__Description of the task__
Some of the lines below need repeating. Reproduce exactly those between the lines holding "Abbreviation provider_of := (lget" and "exists lead, one_leads", inclusive.

Records provided Block Start

Lemma one_leads_free a b : one_leads a b = Some NotLeading -> a = NotLeading /\ b = NotLeading.
Proof. by destruct a, b. Qed.

Lemma one_leads_mine a x : a <> NotLeading -> forall b, one_leads a b = Some x -> x = a /\ b = NotLeading.
Proof. intros Ha b. destruct a, b; try done; by intros [= <-]. Qed.

(** ** The operations *)

Section Interference.
Context {W : Type} (p : SyncRedisProvider W) `{!LensLaws (pv_data p)}.

(** What the other threads hold, and the record of the client. *)
Context (others : W -> holdings) `{!Framed (pv_data p) others}.
Context (closings : lens W (list ProviderState)) `{!LensLaws closings} `{!Framed closings others}
  `{!Framed closings (lget (pv_data p))} `{!Framed (pv_data p) (lget closings)}.

Abbreviation provider_of := (lget (pv_data p)).

Definition ledger (mine : holdings) (w : W) : Prop :=
  exists lead, one_leads (hd_leading mine) (hd_leading (others w)) = Some lead /\
    books (pv_owned p) (hd_commands mine + hd_commands (others w)) lead (lget closings w) (provider_of w).

(** The books are true, and [s0] has become the present state in a proper way. *)
Definition ledger_since (mine : holdings) (s0 : ProviderState) (w : W) : Prop :=
  ledger mine w /\ since s0 (provider_of w).

(** A computation that takes nothing of the calls around it and leaves the books
    true, whoever runs inside it. *)
Definition considerate {A} (m : M W A) : Prop :=
  forall mine s0, keeps (ledger_since mine s0) m.

(** What a client does when it is closed: it records the state of the provider,
    then closes its connections, while other threads run. *)
Definition records_closing (body : M W unit) : Prop :=
  forall w, rc_close (pv_client p) w = body (lput closings (lget closings w ++ [provider_of w]) w).

Hypothesis clock_considerate : considerate (pv_clock p).
Hypothesis observer_considerate :
  forall on_event e, pv_observer p = Some on_event -> considerate (on_event e).

Lemma emit_considerate operation out code started :
  considerate (emit_redis p operation out code started).
Proof.
  intros mine s0. unfold emit_redis, emit_to. apply keeps_bind; [apply clock_considerate|intros now].
  apply keeps_bind; [apply keeps_pure_outcome|intros e].
  destruct (pv_observer p) as [on_event|] eqn:Eo; [|apply keeps_ret].
  apply keeps_try_except; [by apply observer_considerate|].
  intros error h. destruct (is_Exception error); [|done]. intros [= <-]. apply keeps_ret.
Qed.

(** A critical section that changes what this call holds. *)
Lemma section_moves {A} (f : ProviderState -> A * ProviderState) mine mine' s0 w :
  ledger_since mine s0 w ->
  (forall lead, one_leads (hd_leading mine) (hd_leading (others w)) = Some lead ->
     books (pv_owned p) (hd_commands mine + hd_commands (others w)) lead (lget closings w) (provider_of w) ->
     exists lead', one_leads (hd_leading mine') (hd_leading (others w)) = Some lead' /\
       books (pv_owned p) (hd_commands mine' + hd_commands (others w)) lead' (lget closings w)
         (snd (f (provider_of w))) /\ since (provider_of w) (snd (f (provider_of w)))) ->
  ledger_since mine' s0 (lput (pv_data p) (snd (f (provider_of w))) w).
Proof.
  intros [(lead & Hl & Hb) Hs] Hf. destruct (Hf lead Hl Hb) as (lead' & Hl' & Hb' & Hs').
  split; [|rewrite lget_lput; by etrans].
  exists lead'. rewrite lget_lput, (framed (g := others)), (framed (g := lget closings)). done.
Qed.

Lemma release_moves {A} mine n s0 (k : M W A) Q :
  hd_commands mine = S n ->
  triple (ledger_since (Holdings n (hd_leading mine)) s0) k Q ->
  triple (ledger_since mine s0) (release_operation p ;; k) Q.
Proof.
  intros Hn Hk. apply triple_bind with (R := fun _ => ledger_since (Holdings n (hd_leading mine)) s0); [|done].
  apply triple_locked. intros w Hw. eapply section_moves; [exact Hw|]. cbn. intros lead Hl Hb.
  rewrite Hn in Hb. exists lead. split; [done|]. by apply leave_books.
Qed.

Lemma considerate_raise {A} (m : M W unit) e mine s0 :
  considerate m -> triple (ledger_since mine s0) (m ;; raise (A := A) e) (raised (ledger_since mine s0)).
Proof.
  intros Hm. apply triple_keeps_bind; [apply Hm|intros e' w; apply settled_raised|].
  intros _. apply triple_raise. by right.
Qed.

Lemma failure_moves {R} operation started error mine n s0 :
  hd_commands mine = S n ->
  triple (ledger_since mine s0) (execute_failure (R := R) p operation started error)
    (raised (ledger_since (Holdings n (hd_leading mine)) s0)).
Proof.
  intros Hn. unfold execute_failure. eapply release_moves; [done|].
  assert (forall e, triple (ledger_since (Holdings n (hd_leading mine)) s0) (raise (A := R) e)
            (raised (ledger_since (Holdings n (hd_leading mine)) s0))).
  { intros e. apply triple_raise. by right. }
  destruct error; cbn; repeat case_match; auto using considerate_raise, emit_considerate.
Qed.

(** [execute] runs its action as one admitted command, and gives that up. *)
Lemma execute_considerate {R} operation (action : M W R) :
  (forall mine s0, (1 <= hd_commands mine)%nat -> keeps (ledger_since mine s0) action) ->
  considerate (execute p operation action).
Proof.
  intros Ha mine s0. unfold execute. apply keeps_bind; [apply clock_considerate|intros started].
  set (more := Holdings (S (hd_commands mine)) (hd_leading mine)).
  assert (forall s w, ledger_since (Holdings (hd_commands mine) (hd_leading mine)) s w = ledger_since mine s w) as Eta
    by (intros; by destruct mine).
  apply triple_bind with (R := fun _ => ledger_since more s0).
  - apply triple_try_except with (E := fun _ => ledger_since mine s0).
    + apply triple_bind with (R := fun r w =>
        match r with Returned _ => ledger_since more s0 w | Raised _ => ledger_since mine s0 w end).
      * apply triple_locked. intros w Hw.
        destruct (admit_section operation (provider_of w)) as [[[]|e] s'] eqn:E; cbn.
        { change s' with (snd (@Returned unit tt, s')). rewrite <-E. eapply section_moves; [exact Hw|].
          rewrite E. cbn. intros lead Hl Hb. exists lead. split; [done|]. by eapply admit_books. }
        apply refused_books in E as ->. by rewrite lput_lget.
      * intros [[]|e] w Hw; done.
    + intros e h _ Hh. destruct e; try done. injection Hh as <-.
      eapply triple_conseq; [apply considerate_raise, emit_considerate|done|].
      intros [] w; [done|apply settled_raised].
    + intros e w _ Hw. by right.
  - intros _. apply triple_bind with (R := fun _ => ledger_since more s0).
    + apply triple_try_except with (E := fun e => settled (ledger_since more s0) (@Raised R e)).
      * eapply triple_conseq; [apply (Ha more s0); unfold more; cbn; lia|done|]. by intros [r|e] w; [intros [[=]|]|].
      * intros e h _ [= <-] w [[= ->]|Hw]; [by left|].
        pose proof (failure_moves (R := R) operation started e more (hd_commands mine) s0 eq_refl w Hw) as Hf.
        destruct (execute_failure p operation started e w) as [[]]; cbn in *; [done|].
        unfold settled in *. by rewrite Eta in Hf.
      * intros e w [[=]| ->] ?. by left.
    + intros r. apply (release_moves more (hd_commands mine)); [done|]. cbn.
      eapply triple_conseq with (P' := ledger_since mine s0) (Q' := settled (ledger_since mine s0));
        [|by intros w; rewrite Eta|done].
      apply keeps_bind; [apply emit_considerate|intros _; apply keeps_ret].
Qed.

(** ** Closing *)

Variable body : M W unit.
Hypothesis client_records : records_closing body.
Hypothesis body_considerate : considerate body.
Hypothesis wait_considerate : considerate (pv_wait p).

(** [Condition.wait] and [perf_counter_ns] raise nothing. *)
Hypothesis wait_returns : forall w e w', pv_wait p w = (Raised e, w') -> e = FuelExhausted.
Hypothesis clock_returns : forall w e w', pv_clock p w = (Raised e, w') -> e = FuelExhausted.

(** A closed provider stays closed. *)
Definition ledger_closed (mine : holdings) (s0 : ProviderState) (w : W) : Prop :=
  ledger_since mine s0 w /\ ps_state (provider_of w) = Closed.

Lemma since_then mine s0 s w :
  since s0 s -> ledger_since mine s w -> ledger_since mine s0 w.
Proof. intros H [Hl Hs]. split; [done|]. by etrans. Qed.

Lemma keeps_closed {A} (m : M W A) mine s0 : considerate m -> keeps (ledger_closed mine s0) m.
Proof.
  intros Hm w [[Hl Hs] Hc].
  destruct (Hm mine (provider_of w) w) as [H|[Hl' Hs']]; [by split|by left|]. right.
  split; [split; [done|by etrans]|]. apply sn_rank in Hs'. rewrite rank_closed in *. lia.
Qed.

(** A wait ends in a state that is [done], with the lock held. *)
Lemma wait_until_done fuel done_ mine s0 :
  triple (ledger_since mine s0) (wait_until p fuel done_)
    (fun r w => match r with
                | Returned s => ledger_since mine s0 w /\ s = provider_of w /\ done_ s = true
                | Raised e => e = FuelExhausted
                end).
Proof.
  induction fuel as [|fuel IH]; [by apply triple_raise|]. cbn [wait_until].
  apply triple_bind with (R := fun s w => ledger_since mine s0 w /\ s = provider_of w).
  { apply triple_locked. intros w Hw. cbn. by rewrite lput_lget. }
  intros s. destruct (done_ s) eqn:E; [apply triple_ret; by intros w []|].
  apply triple_bind with (R := fun _ => ledger_since mine s0); [|intros _; apply IH].
  intros w [Hw _]. pose proof (wait_considerate mine s0 w Hw) as Hk. pose proof (wait_returns w) as Hr.
  destruct (pv_wait p w) as [[[]|e] w']; cbn in *; [by destruct Hk|]. by eapply Hr.
Qed.

Lemma triple_capture {A} P I (m : M W A) :
  triple P m (settled I) ->
  triple P (capture m) (fun r w => match r with Returned _ => I w | Raised e => e = FuelExhausted end).
Proof.
  intros Hm w Hw. specialize (Hm w Hw). unfold capture.
  destruct (m w) as [[a|e] w']; cbn in *; [by destruct Hm|].
  destruct Hm as [[= ->]|Hm]; [done|]. by destruct e.
Qed.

Records provided Block End

__Output below__
Abbreviation provider_of := (lget (pv_data p)).

Definition ledger (mine : holdings) (w : W) : Prop :=
  exists lead, one_leads (hd_leading mine) (hd_leading (others w)) = Some lead /\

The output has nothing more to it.